I am generally skeptical of effusive happy talk, so I'll just warn you in advance that I have had a series of remarkable wines that can only encourage purple prose.
For example, I cast as cold an eye as possible on the Dirler Riesling Bollenberg 2004, but all I could think was, "How can such a ridiculously beautiful, delicate, and multifaceted wine not be from a grand cru vineyard?" Dirler is a producer that never boarded the residual sugar train and while not austere, this frankly doesn't even show a lot of fruit. What this does show is an elegant and classic minerality. That is, it doesn't taste particularly eccentric, nor is the acidity particularly sharp. Rather, it's a dry and remarkably transparent wine with great length that pairs brilliantly with a wide variety of food, from pan-seared pork to steamed green beans.

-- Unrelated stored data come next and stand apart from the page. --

Lemma fold_min_spec (l : list RECT) m : let v := fold_left (fun m c => if left c <? m then left c else m) l m in
  v <= m /\ (forall c, c ∈ l -> v <= left c) /\ (v = m \/ exists c, c ∈ l /\ v = left c).
Proof.
  revert m. induction l as [|a l IH]; intros m; simpl; [splits; [lia|by intros c ?%elem_of_nil|by left]|].
  destruct (IH (if left a <? m then left a else m)) as (H1 & H2 & H3). splits.
  - destruct (Z.ltb_spec (left a) m); lia.
  - intros c [->|Hc]%elem_of_cons; [destruct (Z.ltb_spec (left a) m); lia|by apply H2].
  - destruct H3 as [H3|(c & Hc & H3)]; [|right; exists c; split; [by right|done]].
    rewrite H3. destruct (Z.ltb_spec (left a) m); [right; exists a; split; [by left|done]|by left].
Qed.
Lemma fold_max_spec (l : list RECT) m : let v := fold_left (fun m c => if m <? right c then right c else m) l m in
  m <= v /\ (forall c, c ∈ l -> right c <= v) /\ (v = m \/ exists c, c ∈ l /\ v = right c).
Proof.
  revert m. induction l as [|a l IH]; intros m; simpl; [splits; [lia|by intros c ?%elem_of_nil|by left]|].
  destruct (IH (if m <? right a then right a else m)) as (H1 & H2 & H3). splits.
  - destruct (Z.ltb_spec m (right a)); lia.
  - intros c [->|Hc]%elem_of_cons; [destruct (Z.ltb_spec m (right a)); lia|by apply H2].
  - destruct H3 as [H3|(c & Hc & H3)]; [|right; exists c; split; [by right|done]].
    rewrite H3. destruct (Z.ltb_spec m (right a)); [right; exists a; split; [by left|done]|by left].
Qed.

(** the first rectangle is the highest and the last one the lowest *)
Lemma banded_first a l c : banded (a :: l) -> c ∈ a :: l -> top a <= top c.
Proof.
  intros (Hf & Hfo & _) [->|Hc]%elem_of_cons; [lia|].
  pose proof (proj1 (list.Forall_forall _ _) Hfo c Hc). unfold follows, full in *. lia.
Qed.
Lemma banded_last l z c : banded (l ++ [z]) -> c ∈ l ++ [z] -> bottom c <= bottom z.
Proof.
  intros (Hl & [Hz _] & Hx)%banded_app [Hc| ->%list_elem_of_singleton]%elem_of_app; [|lia].
  specialize (Hx c z Hc ltac:(by left)). unfold follows, full in *. lia.
Qed.
Lemma covers_at l a x y : a ∈ l -> left a <= x < right a -> top a <= y < bottom a -> covers l x y = true.
Proof. intros H H1 H2. apply covers_true. exists a. split; [done|]. by apply INRECT_iff. Qed.

Lemma REGION_SetExtents_ok r : banded (rects r) -> tight (extents (REGION_SetExtents r)) (rects r).
Proof.
  intros B. unfold REGION_SetExtents. destruct (rects r) as [|a l] eqn:E; [by left|].
  destruct (exists_last (l := a :: l) ltac:(done)) as (k & z & Ez). rewrite Ez at 1. rewrite last_snoc. unfold set_extents. cbn [extents].
  assert (Ha : a ∈ a :: l) by by left.
  assert (Hz : z ∈ a :: l) by (rewrite Ez; apply elem_of_app; right; by left).
  destruct (banded_full _ _ B Ha) as [Ha1 Ha2]. destruct (banded_full _ _ B Hz) as [Hz1 Hz2].
  destruct (fold_min_spec (a :: l) (left a)) as (M1 & M2 & M3).
  destruct (fold_max_spec (a :: l) (right z)) as (X1 & X2 & X3).
  cbv zeta in *. set (lm := fold_left _ _ (left a)) in *. set (rm := fold_left _ _ (right z)) in *. clearbody lm rm.
  right. cbn [left right top bottom]. splits; [done| | | | |].
  - intros x y (c & Hc & Hin%INRECT_iff)%covers_true. apply INRECT_iff. cbn [left right top bottom].
    specialize (M2 c Hc). specialize (X2 c Hc). pose proof (banded_first _ _ _ B Hc).
    assert (bottom c <= bottom z) by (eapply (banded_last k); rewrite <- Ez; done). lia.
  - destruct M3 as [->|(c & Hc & ->)]; [exists (top a); apply (covers_at _ a); [done|lia|lia]|].
    destruct (banded_full _ _ B Hc). exists (top c). apply (covers_at _ c); [done|lia|lia].
  - destruct X3 as [->|(c & Hc & ->)]; [exists (top z); apply (covers_at _ z); [done|lia|lia]|].
    destruct (banded_full _ _ B Hc). exists (top c). apply (covers_at _ c); [done|lia|lia].
  - exists (left a). apply (covers_at _ a); [done|lia|lia].
  - exists (left z). apply (covers_at _ z); [done|lia|lia].
Qed.

(** ** The three operations on bands *)
#[export] Instance intersect_funcs : BandFuncs andb REGION_IntersectO None None.
Proof.
  split; [done| |by intros []|done]. intros reg r1 r2 t b Hr _ _ S1 S2 _. by apply IntersectO_ok.
Qed.
#[export] Instance union_funcs : BandFuncs orb REGION_UnionO (Some REGION_UnionNonO) (Some REGION_UnionNonO).
Proof.
  split; [done| | |].
  - intros reg r1 r2 t b Hr Htb Ha S1 S2 _. by apply UnionO_ok.
  - split; [|by intros []]. intros reg r t b Hr. by apply UnionNonO_ok.
  - split; [|done]. intros reg r t b Hr. by apply UnionNonO_ok.
Qed.
Definition diffb (a b : bool) : bool := a && negb b.
#[export] Instance subtract_funcs : BandFuncs diffb REGION_SubtractO (Some REGION_SubtractNonO1) None.
Proof.
  split; [done| | |done].
  - intros reg r1 r2 t b Hr Htb Ha S1 S2 Hne. unfold REGION_SubtractO.
    destruct r1 as [|a1 r1]; [done|]. by apply (SubtractO_ok _ reg (a1 :: r1) r2 (left a1)).
  - split; [|by intros []]. intros reg r t b Hr. rewrite SubtractNonO1_UnionNonO. by apply UnionNonO_ok.
Qed.

(** ** REGION_RegionOp *)
Section Op.
Context (op : bool -> bool -> bool) f f1 f2 {BF : BandFuncs op f f1 f2}.

Lemma wf_below r y : wf r -> rects r <> [] -> y <= top (extents r) -> below y (rects r).
Proof.
  intros W N Hy. apply list.Forall_forall. intros a Ha.
  destruct (tight_ne _ _ N (wf_tight _ W)) as (I & _). destruct (banded_full _ _ (wf_banded _ W) Ha) as [? ?].
  specialize (I (left a) (top a) ltac:(eapply covers_at; [done|lia|lia])). apply INRECT_iff in I. lia.
Qed.

(** a source after the destination was emptied *)
Lemma emptied_source (st : regions) newReg reg g n :
  st !! reg = Some g -> st !! newReg = Some n -> rects g <> [] ->
  exists e, <[newReg := set_rects n []]> st !! reg = Some e /\ extents e = extents g /\ 0 <= numRects e /\
    (newReg <> reg -> 1 <= numRects e).
Proof.
  intros E En N. destruct (decide (newReg = reg)) as [->|H].
  - rewrite lookup_insert_eq. eexists. splits; [done|simpl; congruence|done|done].
  - rewrite lookup_insert_ne by done. exists g. splits; [done|done|apply zlen_nonneg|]. intros _.
    pose proof (proj1 (numRects_0 g)). pose proof (zlen_nonneg (rects g)). unfold numRects in *.
    destruct (decide (zlen (rects g) = 0)); [tauto|lia].
Qed.

Lemma REGION_RegionOp_ok st newReg reg1 reg2 g1 g2 n :
  st !! reg1 = Some g1 -> st !! reg2 = Some g2 -> st !! newReg = Some n ->
  wf g1 -> wf g2 -> rects g1 <> [] -> rects g2 <> [] -> ~ (newReg = reg1 /\ newReg = reg2) ->
  exists n', REGION_RegionOp f f1 f2 st newReg reg1 reg2 = Ret (<[newReg := n']> st) /\
    1 <= size n' /\ numRects n' <= size n' /\ extents n' = extents n /\ banded (rects n') /\ crisp (rects n') /\
    (forall x z, covers (rects n') x z = op (covers (rects g1) x z) (covers (rects g2) x z)).
Proof.
  intros E1 E2 En W1 W2 N1 N2 Hd. unfold REGION_RegionOp, get. rewrite E1, E2, En. cbn [obind].
  destruct (emptied_source st newReg reg1 g1 n E1 En N1) as (e1 & -> & X1 & P1 & Q1).
  destruct (emptied_source st newReg reg2 g2 n E2 En N2) as (e2 & -> & X2 & P2 & Q2). cbn [obind].
  rewrite X1, X2.
  set (y := if top (extents g1) <? top (extents g2) then top (extents g1) else top (extents g2)).
  assert (Hy : y <= top (extents g1) /\ y <= top (extents g2)) by (subst y; case_match; lia).
  assert (Hsz : 1 <= Z.max (numRects e1) (numRects e2)).
  { destruct (decide (newReg = reg1)) as [->|]; [|lia]. destruct (decide (reg1 = reg2)); [tauto|lia]. }
  destruct (sweep_ok op f f1 f2 (set_size (set_rects n []) (Z.max (numRects e1) (numRects e2) * 2)) (rects g1) (rects g2) y)
    as (n' & -> & S1 & S2 & [_ Hx] & B & C & X); try done.
  - unfold room, numRects. simpl. rewrite zlen_nil. unfold numRects in Hsz. lia.
  - apply W1.
  - apply W1.
  - apply W2.
  - apply W2.
  - apply wf_below; [done|done|lia].
  - apply wf_below; [done|done|lia].
  - exists n'. cbn [obind]. splits; try done. by rewrite insert_insert_eq.
Qed.
End Op.

(** ** The operations on regions *)

(** [m] stores at [p] a well-formed region of the points [pt] *)
Definition makes (st : regions) (p : Z) (m : outcome regions) (pt : Z -> Z -> bool) : Prop :=
  exists d, m = Ret (<[p := d]> st) /\ wf d /\ forall x y, covers (rects d) x y = pt x y.

Lemma makes_ext st p m pt pt' : (forall x y, pt x y = pt' x y) -> makes st p m pt -> makes st p m pt'.
Proof. intros E (d & H & W & X). exists d. splits; try done. intros x y. by rewrite X. Qed.
Lemma makes_id st p d : st !! p = Some d -> wf d -> makes st p (Ret st) (covers (rects d)).
Proof. intros E W. exists d. splits; try done. by rewrite insert_id. Qed.

Lemma region_type_eq r r' : rects r = rects r' -> region_type r = region_type r'.
Proof. unfold region_type, numRects. by intros ->. Qed.
Lemma wf_set n e : 1 <= size n -> numRects n <= size n -> banded (rects n) -> crisp (rects n) -> tight e (rects n) ->
  wf (set_type (set_extents n e) (region_type (set_extents n e))).
Proof. intros H1 H2 H3 H4 H5. by split. Qed.
Lemma REGION_SetExtents_eq r : REGION_SetExtents r = set_extents r (extents (REGION_SetExtents r)).
Proof. unfold REGION_SetExtents. destruct (rects r); [done|]. by destruct (list.last _). Qed.
Lemma wf_SetExtents n : 1 <= size n -> numRects n <= size n -> banded (rects n) -> crisp (rects n) ->
  wf (set_type (REGION_SetExtents n) (region_type (REGION_SetExtents n))).
Proof.
  intros H1 H2 H3 H4. rewrite REGION_SetExtents_eq. apply wf_set; try done. by apply REGION_SetExtents_ok.
Qed.
Lemma covers_wf_nil r x y : numRects r = 0 -> covers (rects r) x y = false.
Proof. by intros ->%numRects_0. Qed.

Lemma disjoint_extents r1 r2 x y : wf r1 -> wf r2 -> EXTENTCHECK (extents r1) (extents r2) = false ->
  covers (rects r1) x y && covers (rects r2) x y = false.
Proof.
  intros W1 W2 H. destruct (covers (rects r1) x y) eqn:C1; [|done]. destruct (covers (rects r2) x y) eqn:C2; [|done].
  exfalso. destruct (wf_tight _ W1) as [[E _]|(_ & I1 & _)]; [by rewrite E in C1|].
  destruct (wf_tight _ W2) as [[E _]|(_ & I2 & _)]; [by rewrite E in C2|].
  apply I1, INRECT_iff in C1. apply I2, INRECT_iff in C2. unfold EXTENTCHECK in H. lia.
Qed.

Lemma REGION_CopyRegion_ok st dst src d s :
  st !! dst = Some d -> st !! src = Some s -> wf d -> wf s ->
  makes st dst (REGION_CopyRegion st dst src) (covers (rects s)).
Proof.
  intros Ed Es Wd Ws. unfold REGION_CopyRegion, get. destruct (Z.eqb_spec dst src) as [->|Hne].
  { replace d with s in * by congruence. by apply makes_id. }
  rewrite Ed, Es. cbn [obind]. eexists. splits; [reflexivity| |done].
  destruct Wd, Ws. split; simpl; try done; unfold numRects in *; simpl; case_match; lia.
Qed.

Section Ops.
Context (st : regions) (p1 p2 p : Z) (g1 g2 n : WINEREGION).
Context (E1 : st !! p1 = Some g1) (E2 : st !! p2 = Some g2) (En : st !! p = Some n).
Context (W1 : wf g1) (W2 : wf g2) (Wn : wf n).

Lemma not_trivial : (numRects g1 =? 0) || (numRects g2 =? 0) || negb (EXTENTCHECK (extents g1) (extents g2)) = false ->
  rects g1 <> [] /\ rects g2 <> [].
Proof.
  intros (Hz & _)%orb_false_iff. apply orb_false_iff in Hz as [H1 H2].
  split; intros H%numRects_0; lia.
Qed.
Lemma trivial_disjoint x y :
  (numRects g1 =? 0) || (numRects g2 =? 0) || negb (EXTENTCHECK (extents g1) (extents g2)) = true ->
  covers (rects g1) x y && covers (rects g2) x y = false.
Proof.
  intros [H|H%negb_true_iff]%orb_true_iff; [|by apply disjoint_extents].
  apply orb_true_iff in H as [H|H]; apply Z.eqb_eq in H; rewrite (covers_wf_nil _ x y H); [done|by rewrite andb_false_r].
Qed.

Lemma REGION_IntersectRegion_ok : ~ (p = p1 /\ p = p2 /\ rects n <> []) ->
  makes st p (REGION_IntersectRegion st p p1 p2) (fun x y => covers (rects g1) x y && covers (rects g2) x y).
Proof.
  intros Hd. unfold REGION_IntersectRegion. unfold get at 1 2. rewrite E1, E2. cbn [obind].
  assert (Hend : forall n', 1 <= size n' -> numRects n' <= size n' -> banded (rects n') -> crisp (rects n') ->
    (forall x y, covers (rects n') x y = covers (rects g1) x y && covers (rects g2) x y) ->
    makes st p (let! n := get (<[p := n']> st) p in
      let n := REGION_SetExtents n in Ret (<[p := set_type n (region_type n)]> (<[p := n']> st)))
      (fun x y => covers (rects g1) x y && covers (rects g2) x y)).
  { intros n' S1 S2 B C X. unfold get. rewrite lookup_insert_eq. cbn [obind]. rewrite insert_insert_eq.
    eexists. splits; [reflexivity|by apply wf_SetExtents|]. intros x y. rewrite <- X, REGION_SetExtents_eq. done. }
  case_match eqn:Ht.
  - unfold get at 1. rewrite En. cbn [obind]. apply Hend; try done; simpl.
    + apply Wn.
    + unfold numRects. simpl. rewrite zlen_nil. pose proof (wf_size _ Wn). lia.
    + by intros a ?%elem_of_nil.
    + intros x y. by rewrite trivial_disjoint.
  - destruct (not_trivial Ht) as [N1 N2].
    assert (Hp : ~ (p = p1 /\ p = p2)) by (intros [-> ?]; apply Hd; by replace n with g1 by congruence).
    destruct (REGION_RegionOp_ok andb REGION_IntersectO None None st p p1 p2 g1 g2 n) as (n' & -> & S1 & S2 & _ & B & C & X); try done.
    cbn [obind]. by apply Hend.
Qed.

The nose shows crisp green apple along with subtle hints of petrol, melon, and cow milk cheese. OK, there is a rush of fruit to the palate at first, but this is one of those rare cases where delicacy is aggressive, as the fruit is quickly supplanted by that gorgeous, filagreed, and very long minerality, courtesy the pink sandstone that surrounds the village of Bollenberg.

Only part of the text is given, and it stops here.